A*s I stated at the start of this article, I do fear that our determination might be fading away in a near future. I hope it does no. However if it does, it is the victims of crimes (present and future) that we would be letting down.   We should have neither sympathy nor compassion for offenders.  This might sound like a strong statement but I still remember the day I had to face this lovely couple who came to my police station in order to confirm if some recovered items of jewellery were theirs or not.   They had suffered a house burglar and were really hoping for the best (despite promising me they were not). Our sympathy and compassion should lie with this couple and fellow victims; and never with the person who forgets their human responsibilities but demands their human rights when it suits them. For six years, neighbourhood watch members asked me what they should do with their neighbourhood watch schemes, how they could truly help, truly make a difference. I gave some good advice – seek to give information to the police that is “actionable” (i.e: good description of suspicious individuals or cars, dates and times..etc) and support your fellow watch members. In the light of the recent events, I wonder if the best advice might be to actively support organisations like Victim Support, The Sentencing Council or any other local groups which help victims of crimes. If as a society, we always keep in mind the interests of our victims first by default the offenders will come second. 

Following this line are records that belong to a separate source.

(** * Skyline guest-thread scheduler: a shallow embedding of
      [skyline/kernel/scheduler.cpp] and the properties of its operations.

    Threads are shared handles ([std::shared_ptr<type::KThread>]): the model
    keeps one heap of thread objects indexed by handle, and the queues hold
    handles, so that a write through one alias is seen through all of them.
    Every operation is a computation in a small state-and-error monad whose
    outcomes are: normal return, a C++ exception (with the state reached when
    it is thrown), undefined behaviour, or blocking in a condition wait. *)

From Stdlib Require Import ZArith List Bool Lia.
From stdpp Require Import base decidable option list functions sorting.

(** ** Data model *)

(** A thread handle: the identity of a [std::shared_ptr<type::KThread>]. *)
Definition tid := nat.

(** Unsigned 64-bit wrap-around ([u64], [size_t]). *)
Definition u64 (z : Z) : Z := (z mod 2 ^ 64)%Z.

(** Modelled from the spec: the fields of [type::KThread] (types/KThread.h)
    that the scheduler reads and writes; section 3 of the specification gives
    their types.  [affinityMask] is the integer value of the
    [std::bitset<CoreCount>]. *)
Record KThread := mkKThread {
  priority : Z;            (* std::atomic<i8>, lower value = higher priority *)
  affinityMask : Z;        (* std::bitset<CoreCount> *)
  coreId : nat;            (* u8 *)
  averageTimeslice : Z;    (* u64, ticks *)
  timesliceStart : Z;      (* u64, ticks *)
  isPreempted : bool;
  forceYield : bool
}.

Definition with_coreId (c : nat) (t : KThread) : KThread :=
  mkKThread (priority t) (affinityMask t) c (averageTimeslice t)
            (timesliceStart t) (isPreempted t) (forceYield t).

Definition with_averageTimeslice (a : Z) (t : KThread) : KThread :=
  mkKThread (priority t) (affinityMask t) (coreId t) a
            (timesliceStart t) (isPreempted t) (forceYield t).

Definition with_timesliceStart (a : Z) (t : KThread) : KThread :=
  mkKThread (priority t) (affinityMask t) (coreId t) (averageTimeslice t)
            a (isPreempted t) (forceYield t).

Definition with_isPreempted (b : bool) (t : KThread) : KThread :=
  mkKThread (priority t) (affinityMask t) (coreId t) (averageTimeslice t)
            (timesliceStart t) b (forceYield t).

Definition with_forceYield (b : bool) (t : KThread) : KThread :=
  mkKThread (priority t) (affinityMask t) (coreId t) (averageTimeslice t)
            (timesliceStart t) (isPreempted t) b.

(** [std::bitset::test] and [std::bitset::count] on the mask's value. *)
Definition mask_test (m : Z) (i : nat) : bool := Z.testbit m (Z.of_nat i).

Fixpoint popcount (p : positive) : nat :=
  match p with
  | xH => 1
  | xO p' => popcount p'
  | xI p' => S (popcount p')
  end.

Definition mask_count (m : Z) : nat :=
  match m with
  | Zpos p => popcount p
  | _ => 0
  end.

(** [Scheduler::CoreContext]: the mutex is not modelled, an operation runs
    atomically with respect to the queues it locks. *)
Record CoreContext := mkCore {
  id : nat;                  (* u8 *)
  preemptionPriority : Z;    (* i8 in the specification, u8 in the constructor *)
  queue : list tid           (* std::list<std::shared_ptr<type::KThread>> *)
}.

Definition with_queue (q : list tid) (c : CoreContext) : CoreContext :=
  mkCore (id c) (preemptionPriority c) q.
(** ** The chart controller: operations *)

(** What the sources import or call without defining it: the constant
    [SEPARATOR_HEIGHT] of [pane-separator], [PaneWidget.stretchFactor()],
    [ensureNotNull(paneWidget.priceAxisWidget()).optimalWidth()] (the price
    axis widget exists whenever the price scale is shown) and
    [TimeAxisWidget.optimalHeight()]. *)
Class Collaborators : Type := mkCollaborators {
  SEPARATOR_HEIGHT : Z;
  stretchFactor : PaneWidget → Q;
  optimalWidth : PaneWidget → Z;
  optimalHeight : Z
}.

Section Controller.

Context `{Collaborators}.

Definition _updateTimeAxisVisibility (W : World) : World :=
  emit (TimeAxisVisibility (timeScale_visible (_options (chart W)))) W.

(** First loop of [_adjustSizeImpl]. *)
Definition totalStretchOf (paneWidgets : list PaneWidget) : Q :=
  foldl (λ totalStretch paneWidget, (totalStretch + stretchFactor paneWidget)%Q)
    0%Q paneWidgets.

Definition priceAxisWidthOf (o : ChartOptions) (paneWidgets : list PaneWidget) : Z :=
  foldl (λ priceAxisWidth paneWidget,
           if priceScaleShown o
           then Z.max priceAxisWidth (optimalWidth paneWidget)
           else priceAxisWidth)
    0 paneWidgets.

Definition totalPaneHeightOf (c : ChartWidget) : Z :=
  let height := _height c in
  let separatorCount := Z.of_nat (length (_paneSeparators c)) in
  let separatorHeight := SEPARATOR_HEIGHT in
  let separatorsHeight := separatorHeight * separatorCount in
  let timeAxisHeight := if timeScale_visible (_options c) then optimalHeight else 0 in
  let otherWidgetHeight := separatorsHeight + timeAxisHeight in
  if height <? otherWidgetHeight then 0 else height - otherWidgetHeight.
(** ** tmux driver: [src/sessions/tmux-runner.ts] *)

Module Tmux.

Record TmuxRunResult : Type := mkTmuxRunResult {
  success : bool;
  output : jsstring;
  error : option jsstring
}.

(** The loop that looks for the first index where the captures diverge;
    [i] is the loop counter, [dflt] the initial [beforeLines.length]. *)
Fixpoint divergeFrom (i : nat) (beforeLines afterLines : list jsstring)
    (dflt : nat) : nat :=
  match beforeLines, afterLines with
  | b :: bs, a :: as_ =>
      if bool_decide (b = a) then divergeFrom (S i) bs as_ dflt else i
  | _, _ => dflt
  end.

(** [lines.indexOf(l)]: first index holding [l], [-1] when absent. *)
Fixpoint indexOf (lines : list jsstring) (l : jsstring) : Z :=
  match lines with
  | [] => -1
  | x :: r =>
      if bool_decide (x = l) then 0
      else let i := indexOf r l in if i <? 0 then -1 else i + 1
  end.

Definition PROMPT_GLYPH : jsstring := Eval vm_compute in js "❯".
Definition BYPASS_BANNER : jsstring :=
  Eval vm_compute in js "⏵⏵ bypass permissions".
Definition SEPARATOR : jsstring := Eval vm_compute in js "──────────────".
Definition NO_RESPONSE : jsstring := Eval vm_compute in js "(нет ответа)".

(** The predicate of [newLines.filter(...)]. *)
Definition keepLine (newLines : list jsstring) (l : jsstring) : bool :=
  (negb (startsWith (trim l) PROMPT_GLYPH)
   && negb (includes l BYPASS_BANNER)
   && negb (includes l SEPARATOR)
   && negb (isBlank l))
  || ((0 <? indexOf newLines l)
      && (indexOf newLines l <? Z.of_nat (length newLines) - 3)).
(** When no report raises, the loop appends one row per pair, in order,
    each holding the rank found on the page its navigation lands on. *)
Lemma for_pairs_rows (progress_bar : option ProgressBar)
    (pairs : list (pystr * pystr)) :
  (forall n, progress_raises env n = None) ->
  forall (i : Z) (results : list Row) (w : World),
  0 <= i -> i + Z.of_nat (length pairs) <= total ->
  res (for_pairs env driver progress_bar total i pairs results w) =
  inl (results ++ rows_from env default_max_scrolls (navs w) pairs).
Proof.
  intros Hpr.
  induction pairs as [|[keyword shop_name] rest IH]; intros i results w Hi Hn.
  - cbn. rewrite app_nil_r. reflexivity.
  - cbn [length] in Hn. rewrite for_pairs_cons_run. cbv zeta.
    pose proof (report_world env progress_bar total i w) as Hnav.
    assert (H0 : res (report env progress_bar i total w) = inl tt).
    { rewrite report_run. destruct progress_bar; [|reflexivity].
      assert (Ht : (total =? 0) = false) by (apply Z.eqb_neq; lia).
      rewrite Ht, Hpr. reflexivity. }
    rewrite H0.
    rewrite search_single_business_rank_on. cbn [res].
    destruct (search_single_business_events env driver keyword shop_name
                default_max_scrolls (final (report env progress_bar i total w)))
      as (_ & _ & Hnav' & _). cbv zeta in Hnav'.
    rewrite IH by lia. rewrite Hnav', Hnav. unfold landing. rewrite Hnav.
    cbn [rows_from]. rewrite <- app_assoc. reflexivity.
Qed.

End BatchRows.

Lemma rows_from_pairs (env : Env) (budget : Z) (pairs : list (pystr * pystr)) :
  forall n, map row_pair (rows_from env budget n pairs) = pairs.
Proof.
  induction pairs as [|[keyword shop_name] rest IH]; intros n; [reflexivity|].
  cbn [rows_from map]. rewrite IH. reflexivity.
Qed.

(** ** The batch as a whole *)

Section BatchRun.

Variable env : Env.
Variables (keywords shop_names : list pystr).
Variable progress_bar : option ProgressBar.
Variable w : World.

Lemma cleanup_run (driver : WebDriver) (w1 : World) :
  cleanup env driver progress_bar w1 =
  match quit_raises env with
  | Some e => mkRun (inr e) w1 [EQuit]
  | None =>
      match progress_bar with
      | None => mkRun (inl tt) w1 [EQuit]
      | Some bar =>
          match progress_raises env (progress_calls w1) with
          | Some e => mkRun (inr e) (progress_called w1) [EQuit]
          | None =>
              mkRun (inl tt) (progress_called w1) [EQuit; EProgress 1 TextDone]
          end
      end
  end.
Proof.
  unfold cleanup, driver_quit, bind, emit, raise_if, progress.
  cbn [res final emitted].
  destruct (quit_raises env); [reflexivity|]. cbn [ret res final emitted].
  destruct progress_bar; [|reflexivity].
  destruct (progress_raises env (progress_calls w1)); reflexivity.
Qed.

*W*e need to carry on demanding tough policing and justice so our future will simply be better and safer. While our officers are still busy conducting raids on offenders’ homes to recover stolen goods, viewing hours of CCTV and anything else they do, we need to make sure that when offenders get to Courts, they are sorry they have pushed it that far. The emergency has passed. We are now dealing with the aftermath and the clearing-up. So let not our collective determination to punish offenders lessens and let’s clear up our society of all its uncaring and unworthy individuals.

~ END ~   
 (Ps: thank you for reading )


----------



## Divus (Sep 24, 2011)

CriCri
You have taken your time to publish article and I wonder now what you have in mind by having written it.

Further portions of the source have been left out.